Well, how far did you get?  I'm stuck on level 28 myself.

As those of you who have now built Sokoban know, the game is quite trivial to
implement.  Here's a very brief solution from Dennis Ranke:

	class Level
	  def initialize(level)
		@level = level
	  end
	
	  def play
		while count_free_crates > 0
		  printf "\n%s\n\n> ", self
		  c = gets
		  c.each_byte do |command|
			case command
			  when ?w
				move(0, -1)
			  when ?a
				move(-1, 0)
			  when ?s
				move(0, 1)
			  when ?d
				move(1, 0)
			  when ?r
				return false
			end
		  end
		end
		printf "\n%s\nCongratulations, on to the next level!\n", self
		return true
	  end
	
	private
	
	  def move(dx, dy)
		x, y = find_player
		dest = self[x+dx, y+dy]
		case dest
		  when ?#
			return
		  when ?o, ?*
			dest2 = self[x+dx*2, y+dy*2]
			if dest2 == 32
			  self[x+dx*2, y+dy*2] = ?o
			elsif dest2 == ?.
			  self[x+dx*2, y+dy*2] = ?*
			else
			  return
			end
			dest = (dest == ?o) ? 32 : ?.
		end
		self[x+dx, y+dy] = (dest == 32) ? ?@ : ?+
		self[x, y] = (self[x, y] == ?@) ? 32 : ?.
	  end
	
	  def count_free_crates
		@level.scan(/o/).size
	  end
	
	  def find_player
		pos = @level.index(/@|\+/)
		return pos % 19, pos / 19
	  end
	
	  def [](x, y)
		@level[x + y * 19]
	  end
	
	  def []=(x, y, v)
		@level[x + y * 19] = v
	  end
	
	  def to_s
		(0...16).map {|i| @level[i * 19, 19]}.join("\n")
	  end
	end
	
	levels = File.readlines('sokoban_levels.txt')
	levels = levels.map {|line| line.chomp.ljust(19)}.join("\n")
	levels = levels.split(/\n {19}\n/).map{|level| level.gsub(/\n/, '')}
	
	levels.each do |level|
	  redo unless Level.new(level.ljust(19*16)).play
	end

Dennis decided to keep the levels in their text format and lean on Ruby's text
processing strengths.  This probably doesn't make for the prettiest of
solutions, but it is short.

Level.play() is the primary interface for the code above.  It handles one level,
start to finish, returning true if the level was solved and false if it was
restarted.  It checks for a level being solved by looping until
Levels.count_free_crates() returns 0.  That method simply scan()s for "o"
characters, returning a count.  When a player enters a move command, work is
handed off to the game-play routine Level.move().

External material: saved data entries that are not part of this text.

(* ===== verification/RustText.v ===== *)
(** * Text operations of the Rust standard library used by command parsers

    [str::strip_prefix], [str::split_once] and [str::trim], with the facts that
    parsing what was printed needs. Strings are their UTF-8 bytes. *)
From S2P Require Import Prelude RustStd.

(** [s.strip_prefix(p)] *)
Fixpoint strip_prefix (p s : string) : option string :=
  match p, s with
  | EmptyString, _ => Some s
  | String a p', String b s' => if bool_decide (a = b) then strip_prefix p' s' else None
  | String _ _, EmptyString => None
  end.

(** [s.split_once(sep)]: around the first occurrence *)
Fixpoint split_once (sep s : string) : option (string * string) :=
  match strip_prefix sep s with
  | Some rest => Some (EmptyString, rest)
  | None => match s with
            | EmptyString => None
            | String c s' => prod_map (String c) id <$> split_once sep s'
            end
  end.

(** The UTF-8 encodings of the characters with the property White_Space *)
Definition white_space : list bytes :=
  [[x09]; [x0a]; [x0b]; [x0c]; [x0d]; [x20]; [xc2; x85]; [xc2; xa0]; [xe1; x9a; x80];
   [xe2; x80; x80]; [xe2; x80; x81]; [xe2; x80; x82]; [xe2; x80; x83]; [xe2; x80; x84];
   [xe2; x80; x85]; [xe2; x80; x86]; [xe2; x80; x87]; [xe2; x80; x88]; [xe2; x80; x89];
   [xe2; x80; x8a]; [xe2; x80; xa8]; [xe2; x80; xa9]; [xe2; x80; xaf]; [xe2; x81; x9f];
   [xe3; x80; x80]].

Fixpoint strip_bytes (p b : bytes) : option bytes :=
  match p, b with
  | [], _ => Some b
  | x :: p', y :: b' => if bool_decide (x = y) then strip_bytes p' b' else None
  | _ :: _, [] => None
  end.
(** Drop one of the given encodings from the front *)
Fixpoint strip_any (encs : list bytes) (b : bytes) : option bytes :=
  match encs with
  | [] => None
  | e :: encs' => match strip_bytes e b with Some r => Some r | None => strip_any encs' b end
  end.
Fixpoint trim_front (encs : list bytes) (fuel : nat) (b : bytes) : bytes :=
  match fuel with
  | O => b
  | S f => match strip_any encs b with Some r => trim_front encs f r | None => b end
  end.
(** [s.trim()]; every step drops at least one byte *)
Definition trim_bytes (b : bytes) : bytes :=
  let b := trim_front white_space (length b) b in
  reverse (trim_front (reverse <$> white_space) (length b) (reverse b)).
Definition trim (s : string) : string := of_bytes (trim_bytes (into_bytes s)).

Fixpoint str_has (p s : string) : bool :=
  starts_with p s || match s with EmptyString => false | String _ s' => str_has p s' end.

(** ** Facts *)

Lemma strip_prefix_app p s : strip_prefix p (p +:+ s) = Some s.
Proof. induction p as [|a p IH]; [done|]. simpl. by rewrite bool_decide_true. Qed.

(** The first occurrence of a separator comes after a text without its first
    character. *)
Lemma split_once_app c sep w rest :
  str_contains c w = false →
  split_once (String c sep) (w +:+ (String c sep +:+ rest)) = Some (w, rest).
Proof.
  induction w as [|a w IH]; intros Hw.
  - assert (strip_prefix (String c sep) (String c sep +:+ rest) = Some rest) as Hs
      by apply strip_prefix_app.
    change ("" +:+ (String c sep +:+ rest)) with (String c (sep +:+ rest)) in *.
    change (String c sep +:+ rest) with (String c (sep +:+ rest)) in Hs.
    cbn [split_once]. by rewrite Hs.
  - cbn [str_contains] in Hw. apply orb_false_iff in Hw as [Ha Hw].
    apply bool_decide_eq_false in Ha. rewrite string_app_cons.
    cbn [split_once strip_prefix]. rewrite bool_decide_false by congruence.
    by rewrite IH by done.
Qed.

Lemma strip_any_none encs b :
  (∀ e x e', e ∈ encs → e = x :: e' → head b ≠ Some x) → [] ∉ encs → strip_any encs b = None.
Proof.
  induction encs as [|e encs IH]; intros Hh Hn; [done|]. simpl.
  destruct e as [|x e]; [set_solver|].
  assert (strip_bytes (x :: e) b = None) as ->.
  { destruct b as [|y b]; [done|]. simpl. rewrite bool_decide_false; [done|].
    intros ->. by apply (Hh (y :: e) y e); [left|done|]. }
  apply IH; [|set_solver]. intros e' x' e'' Hin. apply (Hh e'). by right.
Qed.

(** Text that starts and ends with printable ASCII is not changed by [trim]. *)
Definition printable (x : byte) : Prop := (33 ≤ Byte.to_N x < 128)%N.

Lemma white_space_heads e x e' : e ∈ white_space → e = x :: e' → ¬ printable x.
Proof.
  intros Hin ->. unfold printable.
  repeat (apply elem_of_cons in Hin as [Hin|Hin]; [injection Hin as -> _; vm_compute; intros []; try done|]).
  by apply elem_of_nil in Hin.
Qed.
Lemma white_space_tails e x e' : e ∈ reverse <$> white_space → e = x :: e' → ¬ printable x.
Proof.
  intros Hin ->. unfold printable. vm_compute in Hin.
  repeat (apply elem_of_cons in Hin as [Hin|Hin]; [injection Hin as -> _; vm_compute; intros []; try done|]).
  by apply elem_of_nil in Hin.
Qed.

Lemma trim_front_id encs fuel b x :
  (∀ e y e', e ∈ encs → e = y :: e' → ¬ printable y) → [] ∉ encs →
  head b = Some x → printable x → trim_front encs fuel b = b.
Proof.
  intros Hp Hn Hb Hx. destruct fuel as [|f]; [done|]. simpl. rewrite strip_any_none; [done| |done].
  intros e y e' Hin -> Hy. apply (Hp (y :: e') y e'); [done|done|]. congruence.
Qed.

Lemma trim_id s x y :
  head (into_bytes s) = Some x → last (into_bytes s) = Some y →
  printable x → printable y → trim s = s.
Proof.
  intros Hx Hy Hpx Hpy. unfold trim, trim_bytes.
  rewrite (trim_front_id white_space _ _ x); [|exact white_space_heads| |done|done].
  - rewrite (trim_front_id (reverse <$> white_space) _ _ y); [|exact white_space_tails| | |done].
    + by rewrite reverse_involutive, of_into_bytes.
    + vm_compute. intros Hin. repeat (apply elem_of_cons in Hin as [Hin|Hin]; [done|]).
      by apply elem_of_nil in Hin.
    + by rewrite head_reverse.
  - intros Hin. repeat (apply elem_of_cons in Hin as [Hin|Hin]; [done|]). by apply elem_of_nil in Hin.
Qed.

(** A printed number contains only digits. *)
Lemma parse_digits_contains acc s n c :
  parse_digits acc s = Some n → char_digit c = None → str_contains c s = false.
Proof.
  revert acc. induction s as [|a s IH]; intros acc; simpl; [done|].
  destruct (char_digit a) as [d|] eqn:Hd; [|done]. intros Hp Hc.
  rewrite bool_decide_false by congruence. simpl. by eapply IH.
Qed.
Lemma dec_string_Z_contains z c :
  0 ≤ z → char_digit c = None → str_contains c (dec_string_Z z) = false.
Proof.
  intros Hz Hc. unfold dec_string_Z. rewrite (proj2 (Z.ltb_ge _ _)) by lia.
  eapply parse_digits_contains; [apply parse_digits_dec_string|done].
Qed.

Lemma parse_digits_printable acc s n : parse_digits acc s = Some n → Forall printable (into_bytes s).
Proof.
  revert acc. induction s as [|a s IH]; intros acc; simpl; [constructor|].
  destruct (char_digit a) as [d|] eqn:Hd; [|done]. intros Hp. constructor; [|by eapply IH].
  unfold char_digit in Hd. destruct (_ && _) eqn:E; [|done].
  apply andb_true_iff in E as [E1 E2]. apply N.leb_le in E1, E2. unfold printable.
  replace (Byte.to_N (byte_of_ascii a)) with (N_of_ascii a); [lia|]. by destruct a as [[] [] [] [] [] [] [] []].
Qed.

(** The last byte of a printed number *)
Lemma dec_string_Z_last z :
  0 ≤ z < u64_size → ∃ y, last (into_bytes (dec_string_Z z)) = Some y ∧ printable y.
Proof.
  intros Hz. pose proof (parse_dec_string_Z z Hz) as Hp.
  assert (Forall printable (into_bytes (dec_string_Z z))) as Hall.
  { unfold dec_string_Z. rewrite (proj2 (Z.ltb_ge _ _)) by lia.
    eapply parse_digits_printable, parse_digits_dec_string. }
  destruct (last (into_bytes (dec_string_Z z))) as [y|] eqn:Hl.
  - exists y. split; [done|]. rewrite Forall_forall in Hall. apply Hall. by apply last_Some_elem_of.
  - apply last_None in Hl. assert (dec_string_Z z = "") as E.
    { rewrite <-(of_into_bytes (dec_string_Z z)), Hl. done. }
    rewrite E in Hp. done.
Qed.

(** ** Unix paths of the Rust standard library ([std::path])

    [Path::components], [Path::is_absolute], [PathBuf::push] and the tests the
    policy loader makes on components; a path is its text. *)


Inductive PathComponent : Set :=
  RootDir | CurDir | ParentDir | Normal (s : string).
Global Instance PathComponent_eq_dec : EqDecision PathComponent.
Proof. solve_decision. Defined.

(** The component a piece between separators stands for: empty pieces and [.]
    are dropped. *)
Definition component_of (piece : string) : option PathComponent :=
  if bool_decide (piece = "") || bool_decide (piece = ".") then None
  else if bool_decide (piece = "..") then Some ParentDir
  else Some (Normal piece).

Definition is_absolute (p : string) : bool := starts_with "/" p.

(** [Path::components]: a leading [.] of a relative path is kept *)
Definition components (p : string) : list PathComponent :=
  let pieces := split_on "/" p in
  if is_absolute p then RootDir :: omap component_of pieces
  else match pieces with
       | piece :: _ =>
           (if bool_decide (piece = ".") then [CurDir] else []) ++ omap component_of pieces
       | [] => []
       end.

Definition ends_with_slash (p : string) : bool :=
  match last (into_bytes p) with Some x => bool_decide (x = x2f) | None => false end.

(** [PathBuf::push] *)
Definition path_push (base p : string) : string :=
  if is_absolute p then p
  else if bool_decide (base = "") || ends_with_slash base then base +:+ p
  else base +:+ ("/" +:+ p).

(** [components().all(|c| matches!(c, Normal(_) | CurDir))] and the stricter test *)
Definition stays_below (p : string) : bool :=
  forallb (λ c, match c with Normal _ | CurDir => true | _ => false end) (components p).
Definition all_normal (p : string) : bool :=
  forallb (λ c, match c with Normal _ => true | _ => false end) (components p).

(** The texts of the [Normal] components *)
Definition normal_texts (p : string) : list string :=
  omap (λ c, match c with Normal s => Some s | _ => None end) (components p).

(** [path.starts_with(base)]: component-wise *)
Fixpoint components_start_with (p base : list PathComponent) : bool :=
  match base, p with
  | [], _ => true
  | b :: base', c :: p' => bool_decide (b = c) && components_start_with p' base'
  | _ :: _, [] => false
  end.
Definition path_starts_with (p base : string) : bool :=
  components_start_with (components p) (components base).

(** ** Facts *)

(** A piece that is a [Normal] component is a valid path component and no dots. *)
Lemma component_of_normal piece s :
  str_contains "/" piece = false → component_of piece = Some (Normal s) →
  s = piece ∧ valid_component s = true ∧ s ≠ ".." ∧ s ≠ ".".
Proof.
  intros Hp Hc. unfold component_of in Hc.
  destruct (bool_decide (piece = "") || bool_decide (piece = ".")) eqn:E1; [done|].
  destruct (bool_decide (piece = "..")) eqn:E2; [done|]. injection Hc as <-.
  bool_facts. unfold valid_component. by rewrite bool_decide_false, Hp by done.
Qed.

Lemma components_normal p s :
  Normal s ∈ components p → valid_component s = true ∧ s ≠ ".." ∧ s ≠ ".".
Proof.
  intros Hin.
  assert (∃ piece, piece ∈ split_on "/" p ∧ component_of piece = Some (Normal s))
    as (piece & Hpiece & Hc).
  { unfold components in Hin. destruct (is_absolute p).
    - apply elem_of_cons in Hin as [|Hin]; [done|]. by apply list_elem_of_omap in Hin.
    - destruct (split_on "/" p) as [|piece pieces] eqn:E; [by apply elem_of_nil in Hin|].
      apply elem_of_app in Hin as [Hin|Hin]; [|by apply list_elem_of_omap in Hin].
      case_bool_decide; [by apply list_elem_of_singleton in Hin|by apply elem_of_nil in Hin]. }
  pose proof (split_on_no_sep "/" p) as Hsep. rewrite Forall_forall in Hsep.
  by apply component_of_normal in Hc as (-> & ?); [|apply Hsep].
Qed.

(** ** JSON values, as serde_json represents them

    The value type and the accessors the modelled crates call. A number is kept
    as the text serde_json prints for it. Parsing and printing of whole values
    are parameters of the components that use them. *)


(** [serde_json::Value] *)
Inductive Json : Type :=
  | JNull | JBool (b : bool) | JNumber (text : string) | JString (s : string)
  | JArray (items : list Json) | JObject (fields : list (string * Json)).

(** [object.get(key)] *)
Fixpoint json_get (fields : list (string * Json)) (key : string) : option Json :=
  match fields with
  | [] => None
  | (k, v) :: fields' => if bool_decide (k = key) then Some v else json_get fields' key
  end.
Definition as_str (j : Json) : option string :=
  match j with JString s => Some s | _ => None end.

(** [value.get(key)]: nothing for a value that is not an object *)
Definition value_get (key : string) (j : Json) : option Json :=
  match j with JObject fields => json_get fields key | _ => None end.
(** [value.as_u64()]: an unsigned integer prints as its digits; a negative number
    prints a sign and a float a point or an exponent. *)
Definition as_u64 (j : Json) : option Z :=
  match j with JNumber text => parse_u64 text | _ => None end.
Definition as_bool (j : Json) : option bool :=
  match j with JBool b => Some b | _ => None end.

The first step to performing a move is to find the player.  Level.find_player()
uses a combination of index() and simple math to locate a "@" or "+" character. 
(Note:  This is a weakness of Dennis' solution.  It only works for levels 19
characters wide and smaller.)  Once found, move() checks the square in front of
the player.  If it's a wall, it disallows the move and if it's open, the player
moves.  The special case is when there is a crate in front of the player.  When
found, move() looks farther forward to ensure that the path is clear and if it
is, both crate and player are moved.  All this testing and swapping is handled
with Level.[]() and Level.[]=(), which function as expected.

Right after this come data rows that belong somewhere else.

(* ===== verification/ApImported.v ===== *)
(** * Multiplexed calls of an imported server (crates/ap/src/server.rs:
      ImportedFileServer::remote_call, route_imported_responses and their guards)

    Many calls share one connection. Each registers a response channel under its
    tag, writes its frame under the writer lock and waits; a router task pairs
    response frames with the waiting calls. The model is a transition system: one
    action per atomic step of a call (between two accesses of shared state) and of
    the router, in any interleaving. *)
From S2P Require Import Prelude RustStd ApTypes ApServer ApWire.

(** The state of a call's [oneshot] channel: its sender is registered, a result was
    sent, or the sender was dropped without one. *)
Inductive Chan : Type := COpen | CSent (r : CallResult) | CDropped.

(** Where a [remote_call] is *)
Inductive Phase : Type :=
  | PStart                              (* before the first test of [closed] *)
  | PAdmitted                           (* the test passed *)
  | PTagged (tag : WireTag)             (* a tag was taken *)
  | PQueued (tag : WireTag)             (* registered; waits for the writer *)
  | PLocked (tag : WireTag)             (* holds the writer *)
  | PWriting (tag : WireTag)            (* writes its frame *)
  | PClosing (tag : WireTag) (e : option ErrorCode)
      (* the write guard of a failed ([Some]) or cancelled ([None]) write has
         stored [closed] and will drain the channels *)
  | PWaiting (tag : WireTag)            (* awaits its channel *)
  | PFinished (r : CallResult)
  | PCancelled.

Record Call : Type := mkCall { phase : Phase; chan : Chan }.

(** [route_imported_responses]: reading frames, ended with [closed] stored, ended *)
Inductive Router : Set := RRunning | RClosing | RDone.

Record Conn : Type := mkConn {
  closed : bool;
  pending : gmap WireTag nat;
  conn_next_tag : WireTag;
  writer_lock : option nat;
  conn_calls : list Call;
  router : Router;
}.
(** [ImportedFileServer::new] *)
Definition conn_new : Conn := mkConn false ∅ 1 None [] RRunning.

(** ** Shared state *)

Definition set_phase (i : nat) (p : Phase) (calls : list Call) : list Call :=
  alter (λ c, mkCall p (chan c)) i calls.
Definition set_chan (i : nat) (ch : Chan) (calls : list Call) : list Call :=
  alter (λ c, mkCall (phase c) ch) i calls.
(** The sender registered under [tag] goes away *)
Definition drop_sender (tag : WireTag) (ch : Chan) (c : Conn) : Conn :=
  match pending c !! tag with
  | Some j => mkConn (closed c) (delete tag (pending c)) (conn_next_tag c) (writer_lock c)
                (set_chan j ch (conn_calls c)) (router c)
  | None => c
  end.
Definition put_phase (i : nat) (p : Phase) (c : Conn) : Conn :=
  mkConn (closed c) (pending c) (conn_next_tag c) (writer_lock c) (set_phase i p (conn_calls c))
    (router c).
Definition put_lock (l : option nat) (c : Conn) : Conn :=
  mkConn (closed c) (pending c) (conn_next_tag c) l (conn_calls c) (router c).

(** [Drop for PendingResponseGuard] as the call ends *)
Definition finish (i : nat) (tag : WireTag) (p : Phase) (c : Conn) : Conn :=
  put_phase i p (drop_sender tag CDropped c).

(** [close_imported_connection] in its two steps: the flag, then every channel *)
Definition store_closed (c : Conn) : Conn :=
  mkConn true (pending c) (conn_next_tag c) (writer_lock c) (conn_calls c) (router c).
Definition drain_pending (c : Conn) : Conn :=
  let settle j call :=
    if bool_decide (Exists (λ kv, kv.2 = j) (map_to_list (pending c)))
    then mkCall (phase call) (CSent (inr Io)) else call in
  mkConn (closed c) ∅ (conn_next_tag c) (writer_lock c) (imap settle (conn_calls c)) (router c).

(** ** The steps of a call *)

(** [if self.closed.load(..) { return Err(Io) }] *)
Definition call_check (i : nat) (c : Conn) : option Conn :=
  match phase <$> conn_calls c !! i with
  | Some PStart => Some (put_phase i (if closed c then PFinished (inr Io) else PAdmitted) c)
  | _ => None
  end.
(** [self.next_tag.fetch_add(1)] *)
Definition call_tag (i : nat) (c : Conn) : option Conn :=
  match phase <$> conn_calls c !! i with
  | Some PAdmitted =>
      Some (mkConn (closed c) (pending c) (wrapping_add64 (conn_next_tag c) 1) (writer_lock c)
              (set_phase i (PTagged (conn_next_tag c)) (conn_calls c)) (router c))
  | _ => None
  end.
(** [pending.insert(tag, result_tx)]: a sender already there is dropped *)
Definition call_insert (i : nat) (c : Conn) : option Conn :=
  match phase <$> conn_calls c !! i with
  | Some (PTagged tag) =>
      let c := drop_sender tag CDropped c in
      Some (mkConn (closed c) (<[tag := i]> (pending c)) (conn_next_tag c) (writer_lock c)
              (set_chan i COpen (set_phase i (PQueued tag) (conn_calls c))) (router c))
  | _ => None
  end.
(** [self.writer.lock().await] *)
Definition call_lock (i : nat) (c : Conn) : option Conn :=
  match phase <$> conn_calls c !! i, writer_lock c with
  | Some (PQueued tag), None => Some (put_lock (Some i) (put_phase i (PLocked tag) c))
  | _, _ => None
  end.
(** The second test of [closed], under the lock *)
Definition call_recheck (i : nat) (c : Conn) : option Conn :=
  match phase <$> conn_calls c !! i with
  | Some (PLocked tag) =>
      if closed c
      then Some (finish i tag (PFinished (inr (to_error_code WClosed))) (put_lock None c))
      else Some (put_phase i (PWriting tag) c)
  | _ => None
  end.
(** [write_tagged_request_frame] returns; on an error the guard starts to close *)
Definition call_written (i : nat) (res : option WireError) (c : Conn) : option Conn :=
  match phase <$> conn_calls c !! i with
  | Some (PWriting tag) =>
      match res with
      | None => Some (put_lock None (put_phase i (PWaiting tag) c))
      | Some e => Some (store_closed (put_phase i (PClosing tag (Some (to_error_code e))) c))
      end
  | _ => None
  end.
(** The guard drains the channels, the lock is released and the call returns *)
Definition call_drain (i : nat) (c : Conn) : option Conn :=
  match phase <$> conn_calls c !! i with
  | Some (PClosing tag e) =>
      let p := match e with Some code => PFinished (inr code) | None => PCancelled end in
      Some (finish i tag p (put_lock None (drain_pending c)))
  | _ => None
  end.
(** [result_rx.await.map_err(|_| Io)?] *)
Definition call_receive (i : nat) (c : Conn) : option Conn :=
  match conn_calls c !! i with
  | Some (mkCall (PWaiting tag) (CSent r)) => Some (finish i tag (PFinished r) c)
  | Some (mkCall (PWaiting tag) CDropped) => Some (finish i tag (PFinished (inr Io)) c)
  | _ => None
  end.
(** The future of the call is dropped at an await point: at the lock, in the write
    or at the channel *)
Definition call_cancel (i : nat) (c : Conn) : option Conn :=
  match phase <$> conn_calls c !! i with
  | Some (PQueued tag) | Some (PWaiting tag) => Some (finish i tag PCancelled c)
  | Some (PWriting tag) => Some (store_closed (put_phase i (PClosing tag None) c))
  | _ => None
  end.

(** ** The router *)

(** A response frame: the channel registered under its tag gets the result *)
Definition route (tag : WireTag) (r : CallResult) (c : Conn) : option Conn :=
  match router c with
  | RRunning => Some (drop_sender tag (CSent r) c)
  | _ => None
  end.
Definition put_router (r : Router) (c : Conn) : Conn :=
  mkConn (closed c) (pending c) (conn_next_tag c) (writer_lock c) (conn_calls c) r.
(** The stream ended or a frame could not be read *)
Definition router_end (c : Conn) : option Conn :=
  match router c with
  | RRunning => Some (put_router RClosing (store_closed c))
  | _ => None
  end.
Definition router_drain (c : Conn) : option Conn :=
  match router c with
  | RClosing => Some (put_router RDone (drain_pending c))
  | _ => None
  end.

(** A new call *)
Definition call_start (c : Conn) : Conn :=
  mkConn (closed c) (pending c) (conn_next_tag c) (writer_lock c)
    (conn_calls c ++ [mkCall PStart COpen]) (router c).

(** ** The transition system *)

(** The steps of the calls that are there and the end of the router *)
Inductive Action : Type :=
  | ACheck (i : nat) | ATag (i : nat) | AInsert (i : nat) | ALock (i : nat) | ARecheck (i : nat)
  | AWritten (i : nat) (res : option WireError) | ADrain (i : nat) | AReceive (i : nat)
  | ACancel (i : nat) | ARouterDrain.
Definition act (a : Action) (c : Conn) : option Conn :=
  match a with
  | ACheck i => call_check i c | ATag i => call_tag i c | AInsert i => call_insert i c
  | ALock i => call_lock i c | ARecheck i => call_recheck i c
  | AWritten i res => call_written i res c | ADrain i => call_drain i c
  | AReceive i => call_receive i c | ACancel i => call_cancel i c
  | ARouterDrain => router_drain c
  end.
Inductive conn_step (c : Conn) : Conn → Prop :=
  | step_start : conn_step c (call_start c)
  | step_act a c' : act a c = Some c' → conn_step c c'
  | step_route tag r c' : route tag r c = Some c' → conn_step c c'
  | step_end c' : router_end c = Some c' → conn_step c c'.
Definition conn_reachable (c : Conn) : Prop := rtc conn_step conn_new c.

Definition call_over (call : Call) : Prop :=
  match phase call with PFinished _ | PCancelled => True | _ => False end.
Global Instance call_over_dec call : Decision (call_over call).
Proof. unfold call_over. destruct (phase call); apply _. Defined.
(** Whatever the interleaving, the steps of the calls end in a state with [P]. *)
Inductive inevitably (P : Conn → Prop) (c : Conn) : Prop :=
  | inev_now : P c → inevitably P c
  | inev_later : (∃ a c', act a c = Some c') →
      (∀ a c', act a c = Some c' → inevitably P c') → inevitably P c.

For a more abstract OO solution, check out the code sent in by Dave Burt.

So, as I've said and we've now seen, implementing Sokoban is pretty easy stuff. 
Extra features weren't too popular, but some did allow for a way to restart
levels.  That is pretty critical in Sokoban, where you can easily get yourself
stuck.  Dave Burt's solution includes a debugging mode that allows you to feed
the game engine pure Ruby.  My solution also provided Undo, Save, and Load.  I
think a level editor and a solver would make interesting additions.

Let's talk about one more thing though.  Interface.  To a game, interface is
critical.  Dennis Ranke's and Dave Burt's games read line-oriented input,
requiring you to push enter/return to send a move.  While they do allow you to
queue up a long line of moves, this tires my poor little fingers out, especially
on involved levels.

That begs the question, why did they use this approach?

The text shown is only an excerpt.